Grayson G H, Moore S, Schneider B G, Saldivar V, Hensel C H
Department of Pediatrics, University of Texas Health Science Center, San Antonio 78284-7810.
Am J Pediatr Hematol Oncol. 1994 Nov;16(4):341-7.
We report a case of adrenal cortical carcinoma in an infant, which was incidentally discovered by renal sonography after a urinary tract infection. The previous death of a sibling after rhabdomyosarcoma in infancy prompted a search for a heritable p53 tumor suppressor gene mutation in this family.

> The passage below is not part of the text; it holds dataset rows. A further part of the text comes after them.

(** * FileSystemGraph: a file system as a directed graph

    A shallow embedding of the class [FileSystemGraph] of [graph.cpp], in
    the version that has [shortestPath] and [minSpanTree] (the earlier
    version in the same file has the same [addVertex], [addEdge] and
    [buildGraph]), and the properties of its operations.

    - [std::map<fs::path, V>] and [std::set<fs::path>] are ordered
      containers: they are modelled by association lists and lists that
      are scanned, extended and iterated in key order, with the three-way
      comparison of [fs::path] as the order.
    - [int] is a 32-bit two's complement integer carried by [Z].
    - The file system that [buildGraph] walks is a tree of nodes; a
      [fs::filesystem_error] is an explicit completion of the call, and
      can come from a status query, from the opening of a listing or
      from the reading of one.
    - The two [while] loops and the walk along the predecessors run on
      fuel; the lemmas [sp_loop_ends] and [mst_loop_ends] say how much
      is always enough for the loops. *)

From Stdlib Require Import List ZArith Lia String.
From Stdlib Require Import OrderedTypeEx.
Import ListNotations.

(* ================================================================== *)
(** ** Path identity *)

(** [fs::path] is used as the key of every container of the class, so
    all that the code needs of it is its comparison ([fs::path::compare],
    which [operator<] and [operator==] are defined from) and the empty
    path [""], which [shortestPath] uses as "no predecessor".  Two paths
    that compare equal are the same vertex. *)
Class PathOrder (path : Type) := {
  path_compare : path -> path -> comparison;
  path_empty : path;
  path_compare_eq : forall p q, path_compare p q = Eq <-> p = q;
  path_compare_antisym : forall p q, path_compare q p = CompOpp (path_compare p q);
  path_compare_trans : forall p q r,
      path_compare p q = Lt -> path_compare q r = Lt -> path_compare p r = Lt
}.

(** [std::map<fs::path, V>]: the entries in key order. *)
Definition pmap (path V : Type) := list (path * V).

(** [std::set<fs::path>]: the elements in key order. *)
Definition pset (path : Type) := list path.

(** [std::map<fs::path, std::vector<fs::path>> adjList] *)
Definition graph (path : Type) := pmap path (list path).

Section Containers.
Context {path : Type} `{PathOrder path}.

(** [operator==] on paths. *)
Definition path_eqb (p q : path) : bool :=
  match path_compare p q with Eq => true | _ => false end.

(** Equality of paths is decided by that comparison. *)
Definition path_eq_dec (p q : path) : {p = q} + {p <> q} :=
  match path_compare p q as c return (path_compare p q = c -> {p = q} + {p <> q}) with
  | Eq => fun E => left (proj1 (path_compare_eq p q) E)
  | Lt => fun E => right (fun Hpq =>
            eq_ind Lt (fun c => match c with Lt => True | _ => False end) I Eq
                   (eq_trans (eq_sym E) (proj2 (path_compare_eq p q) Hpq)))
  | Gt => fun E => right (fun Hpq =>
            eq_ind Gt (fun c => match c with Gt => True | _ => False end) I Eq
                   (eq_trans (eq_sym E) (proj2 (path_compare_eq p q) Hpq)))
  end eq_refl.

(** *** [std::map<fs::path, V>] *)

(** [m.find(k)] *)
Fixpoint map_find {V} (k : path) (m : pmap path V) : option V :=
  match m with
  | [] => None
  | (k', v) :: r =>
      match path_compare k k' with
      | Lt => None
      | Eq => Some v
      | Gt => map_find k r
      end
  end.

(** [m.count(k)], as the truth value of [m.count(k) != 0] *)
Definition map_count {V} (k : path) (m : pmap path V) : bool :=
  match map_find k m with Some _ => true | None => false end.

(** [m[k] = v] *)
Fixpoint map_insert {V} (k : path) (v : V) (m : pmap path V) : pmap path V :=
  match m with
  | [] => [(k, v)]
  | (k', v') :: r =>
      match path_compare k k' with
      | Lt => (k, v) :: m
      | Eq => (k, v) :: r
      | Gt => (k', v') :: map_insert k v r
      end
  end.

(** [m[k]] read as a value.  On a missing key [operator[]] first inserts
    a value-initialised entry and returns that; a later read of the key
    gives the same value with or without the entry, so the read is the
    lookup with the value-initialised default [d]. *)
Definition map_at {V} (d : V) (k : path) (m : pmap path V) : V :=
  match map_find k m with Some v => v | None => d end.

(** the keys in iteration order, and [m.size()] *)
Definition map_keys {V} (m : pmap path V) : list path := map fst m.
Definition map_size {V} (m : pmap path V) : nat := List.length m.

Starting with frozen adrenal carcinoma tissue, polymerase chain reaction (PCR) amplification followed by direct sequencing of exons 4-8 of p53 was used to search for a mutation. When a mutation was identified in exon 6 of the tumor p53 sequence, PCR amplification and direct sequencing of exon 6 alone was then performed on DNA from peripheral blood lymphocytes (PBLs) of all immediate family members to determine whether a germline mutation was present. A different set of primers was used by a second laboratory at our institution to independently confirm the presence of the mutation in the adrenal carcinoma and in paraffin-embedded rhabdomyosarcoma tissue of the deceased sibling.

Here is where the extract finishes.